Oil and gold
Oil prices were severely hurt by the lifting of Iranian sanctions. Oil closed at its 12-year low level of $26.5 per barrel on Wednesday, January 20. The rock-bottom oil prices sent jitters to the equity markets and caused investors to seek safety. The investors jumped into haven assets like gold and US Treasuries.

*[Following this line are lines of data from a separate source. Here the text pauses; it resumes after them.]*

(** * soil-monitor: a shallow embedding of the sensor back ends, the
      factory, the two services and the start-up sequence.

    Source files embedded here:
    - [hardware/soil_monitor.py]: import guard, [SoilMonitorFactory],
      [SoilMonitor], [_AdafruitStemmaSoilMonitor], [_MockedSoilMonitor];
    - [services/soil.py]: the module body (the relative import of line 1
      and the module global [soil_monitor]), [SoilService];
    - [services/health.py]: [HealthService];
    - [app.py]: the imports, the module globals [soil_service] and
      [health_service], the two route handlers.

    Python floats are IEEE 754 binary64 values, modelled by the standard
    library's [spec_float] with [prec = 53] and [emax = 1024]. *)

From Stdlib Require Import ZArith Lia Bool Sorted.
From Stdlib Require Import Floats.SpecFloat.
From stdpp Require Import base strings gmap list.

(** ** Python values, exceptions and results *)

Inductive exn : Type :=
| KeyError (key : string)
| ValueError (arg : string)
| TypeError (arg : string)
| AttributeError (arg : string)
| OverflowError (arg : string)
| NotImplementedError
| ImportError (msg : string)
| ModuleNotFoundError (name : string)
| OSError (arg : string)
| RuntimeError (arg : string).

Inductive result (A : Type) : Type :=
| Ok (a : A)
| Raise (e : exn).
Arguments Ok {A} a.
Arguments Raise {A} e.

Inductive value : Type :=
| VInt (z : Z)
| VFloat (f : spec_float)
| VStr (s : string).

(** ** Values of floats as integers

    Every finite float of a format with [emin] as least exponent is an
    integer multiple of [2 ^ emin]; [grid] is that integer.  The results of
    the operations are described on these integers. *)

Definition grid (prec emax : Z) (x : spec_float) : Z :=
  match x with
  | S754_finite s m e => cond_Zopp s (Z.pos m * 2 ^ (e - emin prec emax))
  | _ => 0
  end%Z.

(** [X / 2 ^ n] rounded to the nearest integer, ties to the even one. *)
Definition rne (X n : Z) : Z :=
  let q := (X / 2 ^ n)%Z in
  let r := (X mod 2 ^ n)%Z in
  if (2 * r <? 2 ^ n)%Z then q
  else if (2 ^ n <? 2 * r)%Z then (q + 1)%Z
  else if Z.even q then q else (q + 1)%Z.

(** [X] rounded to [prec] significant bits. *)
Definition round_grid (prec X : Z) : Z :=
  let n := (Z.log2 X + 1 - prec)%Z in
  if (n <=? 0)%Z then X else (rne X n * 2 ^ n)%Z.

(** [X] shifted right by [k] bits, with the round bit and the sticky bit. *)
Definition shr_of (X k : Z) : shr_record :=
  let r := (X mod 2 ^ k)%Z in
  {| shr_m := (X / 2 ^ k)%Z;
     shr_r := (2 ^ k <=? 2 * r)%Z;
     shr_s := negb (r =? 0)%Z && negb (2 * r =? 2 ^ k)%Z |}.

(** Zero, or a valid float that is positive. *)
Definition nonneg_valid (prec emax : Z) (x : spec_float) : bool :=
  match x with
  | S754_zero _ => true
  | S754_finite false m e => bounded prec emax m e
  | _ => false
  end.

(** ** binary64 arithmetic as Python uses it *)

Module Float.
Definition prec : Z := 53.
Definition emax : Z := 1024.

Definition sub : spec_float → spec_float → spec_float := SFsub prec emax.
Definition add : spec_float → spec_float → spec_float := SFadd prec emax.
Definition mul : spec_float → spec_float → spec_float := SFmul prec emax.
Definition leb : spec_float → spec_float → bool := SFleb.
Definition ltb : spec_float → spec_float → bool := SFltb.

(** [float(n)] for a Python int: round to nearest, ties to even. *)
Definition of_int (n : Z) : spec_float := binary_normalize prec emax n 0 false.

(** [m * 2**e] as a float. *)
Definition ldexp (m e : Z) : spec_float := binary_normalize prec emax m e false.

(** [int(x)] for a Python float: truncation toward zero; [nan] and the
    infinities raise. *)
Definition to_int (x : spec_float) : result Z :=
  match x with
  | S754_zero _ => Ok 0%Z
  | S754_finite s m e => Ok (cond_Zopp s (Z.shiftl (Z.pos m) e))
  | S754_infinity _ => Raise (OverflowError "cannot convert float infinity to integer")
  | S754_nan => Raise (ValueError "cannot convert float NaN to integer")
  end.

(** A value [time.time()] can return: a finite double that is not
    negative (seconds since the epoch). *)
Definition timestamp : spec_float → bool := nonneg_valid prec emax.

(** The value in units of [2 ** -1074]. *)
Definition grid : spec_float → Z := grid prec emax.
End Float.

Arguments Float.sub : simpl never.
Arguments Float.add : simpl never.
Arguments Float.mul : simpl never.
Arguments Float.of_int : simpl never.
Arguments Float.ldexp : simpl never.
Arguments Float.to_int : simpl never.

(** ** The platform the process runs on, and the process state

    The platform holds what the code reads but never writes: the
    environment, which imports succeed, the I2C driver, the random source
    and the clock.  The oracles of the driver, of the random source and of
    the clock are indexed by the number of calls made so far. *)

Inductive bus : Type := I2C_bus.

Record seesaw : Type := { ss_bus : bus; ss_addr : Z }.

Record platform : Type := {
  (** [os.environ] *)
  environ : gmap string string;
  (** what [import name] does when [name] is not yet in [sys.modules]:
      [None] loads the module, [Some e] raises [e] *)
  import_outcome : string → option exn;
  (** [board.I2C()] *)
  drv_I2C : result bus;
  (** [Seesaw(i2c_bus, addr=...)] *)
  drv_Seesaw : bus → Z → result seesaw;
  (** [ss.moisture_read()], by call number *)
  drv_moisture_read : nat → result Z;
  (** [ss.get_temp()], by call number *)
  drv_get_temp : nat → result spec_float;
  (** the builtin [round(x, ndigits)] on floats *)
  py_round : spec_float → Z → spec_float;
  (** raw draws of the random source *)
  entropy : nat → Z;
  (** successive readings of [time.time()] *)
  clock : nat → spec_float
}.

Definition loc : Type := nat.

(** Instances of the two back-end classes, as they sit on the heap. *)
Inductive backend_obj : Type :=
| Mocked_obj
| AdafruitStemma_obj (loaded : bool) (ss : option seesaw).

(** Ghost record of the interface methods invoked on back-end instances. *)
Inductive method : Type := m_get_soil_saturation | m_get_air_temp | m_get_name.

Record state : Type := {
  sys_modules : gset string;
  stdout : list string;
  heap : list backend_obj;
  rng_pos : nat;
  clock_pos : nat;
  hw_pos : nat;
  calls : list (loc * method)
}.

Gold prices have been swinging between gains and losses amid the current ups and downs in oil and stock markets. The US dollar is also important when comparing the prices of gold with oil. Both these assets are dollar-denominated and may respond similarly to a gain in the US dollar, as a strong dollar makes the assets unattractive for the investors of other countries. The rise in the dollar is supporting the current massive oil rout, but gold is rising mainly due to haven demands.
Miners get a breather
The falling oil prices can certainly be beneficial for mining-based companies that use oil extensively for the exploration process. A drop in oil prices certainly leads to a drop in production costs. Gold on the other hand, which is the core product that gold companies sell, is rising. A rise in gold prices has resulted in a share price rise for many miners. The top gainers during the past five trading days include Randgold Resources (GOLD), Barrick Gold (ABX), AngloGold Ashanti (AU), and Sibanye Gold (SBGL). These four have gained 5.5%, 3.6%, 2.4%, and 17.3%, respectively. Together the four companies make up 18.5% of the VanEck Vectors Gold Miners ETF (GDX).